Your instructions →
Wherever the line with "Index.apiCallCount := calls;" sits in the listing below, transcribe from it up to and including the line with "(** The pre-save", exactly, and leave the remaining lines out.

Supplied material →

(** ** The run over the markets *)

Lemma persist_keeps_files
    (config : Config.t) (market : Config.Market) (computed : MarketOutput)
    (d d' : gmap string MarketOutput) (p : string) :
  Index.persist config market computed d = Some d' ->
  is_Some (d !! p) -> is_Some (d' !! p).
Proof.
  unfold Index.persist, Index.writeOutput.
  destruct (Config.files (Config.output config) !! Config.market_id market)
    as [filename|]; [|discriminate].
  intros [= <-] Hp. rewrite lookup_insert.
  case_decide; [eexists; reflexivity|exact Hp].
Qed.

Lemma mainLoop_completes
    (config : Config.t) (service : Rentcast.Service)
    (now : Config.Market -> string) (ms : list Config.Market)
    (w : Index.World) :
  Forall (fun m => is_Some (marketPath config m)) ms ->
  exists w' : Index.World,
    Index.mainLoop config service now ms w = inr w'
    /\ (forall p : string,
          is_Some (Index.disk w !! p) -> is_Some (Index.disk w' !! p))
    /\ (forall m : Config.Market, m ∈ ms ->
          exists p : string,
            marketPath config m = Some p /\ is_Some (Index.disk w' !! p)).
Proof.
  intros Hms. revert w.
  induction Hms as [|m ms [p Hp] _ IH]; intros w.
  - exists w. split; [reflexivity|]. split; [auto|].
    intros m Hm. now apply elem_of_nil in Hm.
  - cbn [Index.mainLoop].
    destruct (Index.processMarket config service now m (Index.apiCallCount w))
      as [computed calls].
    unfold marketPath in Hp.
    destruct (Config.files (Config.output config) !! Config.market_id m)
      as [filename|] eqn:Hfile; [|discriminate].
    cbn in Hp. injection Hp as <-.
    destruct (persist_writes config m computed (Index.disk w) filename Hfile)
      as (d' & Hpersist & Hexists & _).
    rewrite Hpersist.
    destruct (IH {| Index.apiCallCount := calls; Index.disk := d' |})
      as (w' & Hrun & Hkeep & Hall).
    exists w'. split; [exact Hrun|]. cbn [Index.disk] in Hkeep. split.
    + intros q Hq. apply Hkeep.
      exact (persist_keeps_files config m computed _ d' q Hpersist Hq).
    + intros m' Hm'. apply elem_of_cons in Hm' as [->|Hm']; [|now apply Hall].
      eexists. split; [unfold marketPath; rewrite Hfile; reflexivity|].
      now apply Hkeep.
Qed.
(** Lines 36-40. *)
Definition isValidEmail (value : string) : bool := Regex.test emailRegex value.

(** What [await Event.exists({ _id }).lean()] gives: a document, [null], or
    a rejection. *)
Inductive Answer : Type := Found | NotFound | Rejected.

(** A computation that may await the existence query: either it is done, or
    it asks about an identifier and goes on with the answer. *)
Inductive Async (A : Type) : Type :=
| Done (r : Throws A)
| AwaitExists (eventId : ObjectId) (k : Answer -> Async A).
Arguments Done {A} r.
Arguments AwaitExists {A} eventId k.

(** The pre-save hook (lines 71-89). It assigns nothing to [this]. *)
Definition preSave (this : Document) : Async unit :=
  match eventId this with
  | None => Done (inl (MissingField "eventId"))
  | Some ev =>
      match email this with
      | None => Done (inl (MissingField "email"))
      | Some mail =>
          if blank mail then Done (inl (MissingField "email"))
          else if negb (isValidEmail mail) then Done (inl InvalidEmail)
          else AwaitExists ev (fun eventExists =>
                 match eventExists with
                 | Found => Done (inr tt)
                 | NotFound => Done (inl DanglingReference)
                 | Rejected => Done (inl DependencyUnavailable)
                 end)
      end
  end.

(** Runs a computation against a storage gateway; the first component lists
    the identifiers the gateway was asked about, in order. *)
Fixpoint run {A : Type} (gateway : ObjectId -> Answer) (p : Async A)
    : list ObjectId * Throws A :=
  match p with
  | Done r => ([], r)
  | AwaitExists ev k =>
      let '(asked, r) := run gateway (k (gateway ev)) in (ev :: asked, r)
  end.

End Booking.

(** ** The storage engine *)

Record Database : Type := mkDatabase {
  events : gmap ObjectId EventDocument;
  bookings : gmap ObjectId Booking.Document
}.

(** [Event.exists({ _id })] answered from the stored Events. *)
Definition Event_exists (db : Database) (i : ObjectId) : Booking.Answer :=
  match events db !! i with
  | Some _ => Booking.Found
  | None => Booking.NotFound
  end.

(** The unique index on [slug] (lines 65 and 138): is the slug held by a
    stored Event other than [i]? *)
Definition slug_taken (db : Database) (i : ObjectId) (s : option string) : bool :=
  existsb (fun '(j, e) => negb (j =? i)%N && bool_decide (slug e = s))
          (map_to_list (events db)).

Response to the task →
    destruct (IH {| Index.apiCallCount := calls; Index.disk := d' |})
      as (w' & Hrun & Hkeep & Hall).
    exists w'. split; [exact Hrun|]. cbn [Index.disk] in Hkeep. split.
    + intros q Hq. apply Hkeep.
      exact (persist_keeps_files config m computed _ d' q Hpersist Hq).
    + intros m' Hm'. apply elem_of_cons in Hm' as [->|Hm']; [|now apply Hall].
      eexists. split; [unfold marketPath; rewrite Hfile; reflexivity|].
      now apply Hkeep.
Qed.
(** Lines 36-40. *)
Definition isValidEmail (value : string) : bool := Regex.test emailRegex value.

(** What [await Event.exists({ _id }).lean()] gives: a document, [null], or
    a rejection. *)
Inductive Answer : Type := Found | NotFound | Rejected.

(** A computation that may await the existence query: either it is done, or
    it asks about an identifier and goes on with the answer. *)
Inductive Async (A : Type) : Type :=
| Done (r : Throws A)
| AwaitExists (eventId : ObjectId) (k : Answer -> Async A).
Arguments Done {A} r.
Arguments AwaitExists {A} eventId k.

(** The pre-save hook (lines 71-89). It assigns nothing to [this]. *)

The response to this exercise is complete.